Monday, June 02, 2008

Slayer of Atwater and Kennedy

Death from Glioblastoma Multiforme is certainly not sudden, but it is inexorable. It shuts down the central nervous system as it grows, so one enters a progressively sleepy state punctuated by seizures. Along this downward course, other brain functions start to shut down: paralyzed limbs, a loss of speech. Eventually one enters the deep sleep of coma, and then death.

I'm sure Allan Friedman MD, Guy L. Odom Professor of Neurological Surgery, in the School of Medicine, Chief, Division of Neurosurgery in the Department of Surgery, Co-Director, Neuro-Oncology Program at Duke University ... I'm sure he's a capable guy, but I'm just as sure he knows he made only a gesture today. Nobody has the delusion that they can divert the juggernaut deathgrip Glioblastoma; not even, it is notable, any neurosurgeon. He must have been aware that he was participating in Kennedy myth-building. The patriarch must be seen as fighting to the last. All of the reports I'm seeing on Cablenews about "successful" surgery just indicate the patient survived surgery perhaps without new neurological deficits.

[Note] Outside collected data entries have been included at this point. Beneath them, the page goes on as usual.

Lemma clean_device_hostname_fixed_point_iff_witness :
  all_chars is_ascii "core--sw1" = true /\
  canonical "core--sw1" = false /\
  _clean_device_hostname "core--sw1" <> "core--sw1".
Proof.
  split; [reflexivity|]. split; [reflexivity|].
  intros Hfix.
  apply (clean_device_hostname_fixed_point_iff "core--sw1" eq_refl) in Hfix.
  discriminate Hfix.
Defined.


(** ** The address fields of a record *)

Lemma split_nonempty (sep : ascii) (x : string) : Py.split sep x <> [].
Proof.
  destruct x as [|c x]; [discriminate|].
  cbn [Py.split]. destruct (Ascii.eqb c sep); [discriminate|].
  destruct (Py.split sep x); discriminate.
Qed.

Lemma join_dots_split (x : string) :
  ipaddress.join_dots (Py.split "." x) = x.
Proof.
  induction x as [|c x IH]; [reflexivity|].
  cbn [Py.split]. pose proof (split_nonempty "." x) as Hne.
  destruct (Ascii.eqb_spec c ".") as [->|Hc].
  - destruct (Py.split "." x) as [|w ws]; [congruence|].
    change (ipaddress.join_dots (EmptyString :: w :: ws))
      with (String "." (ipaddress.join_dots (w :: ws))).
    rewrite IH. reflexivity.
  - destruct (Py.split "." x) as [|w ws]; [congruence|].
    rewrite <- IH. destruct ws as [|w' ws]; reflexivity.
Qed.

Lemma is_digit_inv (c : ascii) :
  Py.is_digit c = true ->
  In c ["0"; "1"; "2"; "3"; "4"; "5"; "6"; "7"; "8"; "9"]%char.
Proof.
  destruct c as [[] [] [] [] [] [] [] []]; intros H;
    first [discriminate H | cbn; auto 12].
Qed.

Lemma parse_octet_round_trip (octet_str : string) (b : N) :
  ipaddress._parse_octet octet_str = Some b ->
  b <= 255 /\ ipaddress.str_of_N b = octet_str /\
  all_chars Py.is_digit octet_str = true.
Proof.
  unfold ipaddress._parse_octet.
  destruct octet_str as [|c1 rest]; [discriminate|].
  destruct (ipaddress.all_digits (String c1 rest)) eqn:Hdigits;
    [|discriminate].
  cbn [negb].
  destruct rest as [|c2 [|c3 [|c4 rest]]];
    [| | |cbn [String.length]; discriminate].
  all: cbn [ipaddress.all_digits] in Hdigits.
  all: repeat match type of Hdigits with
              | (_ && _) = true =>
                  let Hc := fresh "Hc" in
                  apply andb_true_iff in Hdigits as [Hc Hdigits];
                  apply is_digit_inv in Hc
              end.
  all: repeat match goal with
              | H : In _ _ |- _ =>
                  cbn [In] in H;
                  repeat (destruct H as [<-|H]); [..|contradiction]
              end.
  all: vm_compute; intros H;
    first [discriminate H
          | injection H as <-; split; [discriminate|split; reflexivity]].
Qed.

Lemma to_bytes_from_bytes (b1 b2 b3 b4 : N) :
  b1 <= 255 -> b2 <= 255 -> b3 <= 255 -> b4 <= 255 ->
  ipaddress.to_bytes (ipaddress.from_bytes [b1; b2; b3; b4])
  = [b1; b2; b3; b4].
Proof.
  intros H1 H2 H3 H4. unfold ipaddress.to_bytes, ipaddress.from_bytes.
  cbn [fold_left].
  repeat f_equal; zify; Z.to_euclidean_division_equations; lia.
Qed.

Lemma parse_compressed (text : string) (a : ipaddress.IPv4Address) :
  ipaddress.parse text = Some a ->
  ipaddress.compressed a = text /\
  exists o1 o2 o3 o4,
    Py.split "." text = [o1; o2; o3; o4] /\
    Forall (fun o => all_chars Py.is_digit o = true) [o1; o2; o3; o4].
Proof.
  unfold ipaddress.parse.
  destruct (Py.contains_char "/" text); [discriminate|].
  destruct text as [|c0 text0] eqn:Htext; [discriminate|]. rewrite <- Htext.
  pose proof (join_dots_split text) as Hjoin.
  destruct (Py.split "." text) as [|o1 [|o2 [|o3 [|o4 [|o5 os]]]]];
    try discriminate.
  cbn [length Nat.eqb negb mapM].
  destruct (ipaddress._parse_octet o1) as [b1|] eqn:E1; [|discriminate].
  destruct (ipaddress._parse_octet o2) as [b2|] eqn:E2; [|discriminate].
  destruct (ipaddress._parse_octet o3) as [b3|] eqn:E3; [|discriminate].
  destruct (ipaddress._parse_octet o4) as [b4|] eqn:E4; [|discriminate].
  cbn [mbind option_bind mret option_ret]. intros [= <-].
  destruct (parse_octet_round_trip _ _ E1) as (L1 & S1 & D1).
  destruct (parse_octet_round_trip _ _ E2) as (L2 & S2 & D2).
  destruct (parse_octet_round_trip _ _ E3) as (L3 & S3 & D3).
  destruct (parse_octet_round_trip _ _ E4) as (L4 & S4 & D4).
  split.
  - unfold ipaddress.compressed. cbn [ipaddress._ip].
    rewrite (to_bytes_from_bytes _ _ _ _ L1 L2 L3 L4).
    cbn [map]. rewrite S1, S2, S3, S4. exact Hjoin.
  - exists o1, o2, o3, o4. split; [reflexivity|]. repeat constructor; assumption.
Qed.

Lemma digit_not_space (c : ascii) :
  Py.is_digit c = true -> Py.is_space c = false.
Proof. destruct c as [[] [] [] [] [] [] [] []]; intros H; first [discriminate H | reflexivity]. Qed.

Lemma rstrip_fixed (x : string) :
  all_chars (fun c => negb (Py.is_space c)) x = true -> Py.rstrip x = x.
Proof.
  induction x as [|c x IH]; [reflexivity|].
  cbn [all_chars Py.rstrip]. intros [Hc Hx]%andb_true_iff.
  rewrite (IH Hx). apply negb_true_iff in Hc. rewrite Hc.
  destruct x; reflexivity.
Qed.

Lemma strip_fixed (x : string) :
  all_chars (fun c => negb (Py.is_space c)) x = true -> Py.strip x = x.
Proof.
  intros H. unfold Py.strip. rewrite (rstrip_fixed x H).
  destruct x as [|c x]; [reflexivity|].
  cbn [all_chars] in H. apply andb_true_iff in H as [Hc _].
  apply negb_true_iff in Hc. cbn [Py.lstrip]. rewrite Hc. reflexivity.
Qed.

(** X13: about [Address_FQDN.__init__] with the address given as text: the
    record keeps the text unchanged as [ip_address], the text is four runs
    of digits joined by dots, and [ptr_record] is these four runs in reverse
    order followed by the suffix of the reverse zone. *)
Theorem record_address_fields
    (s : settings) (dns : resolver) (text : string) (h d : value)
    (r : Address_FQDN) :
  snd (Address_FQDN_init s dns (VStr text) h d) = inr r ->
  ip_address r = text /\
  exists o1 o2 o3 o4,
    text = o1 +:+ "." +:+ o2 +:+ "." +:+ o3 +:+ "." +:+ o4 /\
    Forall (fun o => all_chars Py.is_digit o = true) [o1; o2; o3; o4] /\
    ptr_record r
    = (o4 +:+ "." +:+ o3 +:+ "." +:+ o2 +:+ "." +:+ o1) +:+ ".in-addr.arpa".
Proof.
  intros H.
  destruct (Address_FQDN_init_returns _ _ _ _ _ _ H)
    as (ip & hn & dm & fwd & rvs & Hip & _ & _ & _ & _ & ->).
  cbn [ip_address ptr_record].
  assert (Hparse : ipaddress.parse text = Some ip).
  { unfold init_ipv4_address in Hip.
    destruct (ipaddress.parse text); [|cbn in Hip; discriminate].
    cbn in Hip. congruence. }
  destruct (parse_compressed _ _ Hparse)
    as (Hc & o1 & o2 & o3 & o4 & Hsplit & Hdigits).
  assert (Htext : text = o1 +:+ "." +:+ o2 +:+ "." +:+ o3 +:+ "." +:+ o4).
  { rewrite <- (join_dots_split text), Hsplit. reflexivity. }
  assert (Hns : all_chars (fun c => negb (Py.is_space c)) text = true).
  { assert (Hd : forall o, all_chars Py.is_digit o = true ->
                           all_chars (fun c => negb (Py.is_space c)) o = true).
    { intros o. apply all_chars_weaken. intros c Hcd.
      rewrite (digit_not_space c Hcd). reflexivity. }
    inversion Hdigits as [|? ? D1 Hd1]; subst.
    inversion Hd1 as [|? ? D2 Hd2]; subst.
    inversion Hd2 as [|? ? D3 Hd3]; subst.
    inversion Hd3 as [|? ? D4 _]; subst.
    rewrite Htext, !all_chars_app, (Hd _ D1), (Hd _ D2), (Hd _ D3), (Hd _ D4).
    reflexivity. }
  split.
  - rewrite Hc. apply strip_fixed, Hns.
  - exists o1, o2, o3, o4. split; [exact Htext|]. split; [exact Hdigits|].
    unfold ipaddress.reverse_pointer. rewrite Hc, Hsplit. reflexivity.
Qed.

Lemma record_address_fields_witness :
  snd (Address_FQDN_init shipped no_dns (VStr "10.0.0.1") (VStr "sw1") VNone)
  = inr record_sw1_no_dns /\
  ip_address record_sw1_no_dns = "10.0.0.1".
Proof.
  assert (H : snd (Address_FQDN_init shipped no_dns
                     (VStr "10.0.0.1") (VStr "sw1") VNone)
              = inr record_sw1_no_dns)
    by (vm_compute; reflexivity).
  split; [exact H|].
  destruct (record_address_fields _ _ _ _ _ _ H) as [Hip _]. exact Hip.
Defined.

(** ** A column name given twice *)

(** X21: about [table_to_dictionary]: when a column name occurs more than once in
    the header, the dictionary of a row that reaches the last occurrence
    holds the cell under that last occurrence. *)
Theorem table_to_dictionary_duplicate_column
    (before after row : list string) (c v : string) :
  c ∉ after ->
  row !! length before = Some v ->
  dict (zip (before ++ c :: after) row) !! c = Some v.
Proof.
  intros Hafter. unfold dict. generalize (∅ : gmap string string).
  revert row. induction before as [|c0 cs IH]; intros row m Hv.
  - destruct row as [|v0 vs]; [discriminate|].
    cbn in Hv. injection Hv as ->.
    cbn [app zip zip_with fold_left fst snd].
    rewrite (dict_fold_lookup_other _ _ _ _ Hafter), lookup_insert_eq.
    reflexivity.
  - destruct row as [|v0 vs]; [discriminate|].
    cbn [app zip zip_with fold_left fst snd]. apply IH. exact Hv.
Qed.

Lemma table_to_dictionary_duplicate_column_witness :
  ("ip_address" ∉ ["device_hostname"]) /\
  dict (zip (["ip_address"] ++ "ip_address" :: ["device_hostname"])
          ["10.0.0.1"; "10.0.0.9"; "sw1"]) !! "ip_address"
  = Some "10.0.0.9".
Proof.
  assert (Hnot : "ip_address" ∉ ["device_hostname"]).
  { apply (bool_decide_unpack _). vm_compute. reflexivity. }
  split; [exact Hnot|].
  apply (table_to_dictionary_duplicate_column
           ["ip_address"] ["device_hostname"]
           ["10.0.0.1"; "10.0.0.9"; "sw1"] "ip_address" "10.0.0.9" Hnot).
  reflexivity.
Defined.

Unlike more well-behaved tumors, Glioblastoma has no definable plane between itself and normal brain tissue. Even with image-guidance, even with large margins taken around any obviously necrotic mass, macro- or microscopic tumor infiltrates and evades. After surgery, after radiation and chemotherapy, these little islands of viable tumor show up bad as ever as malignant little deathblossoms that are sadly never going to go away.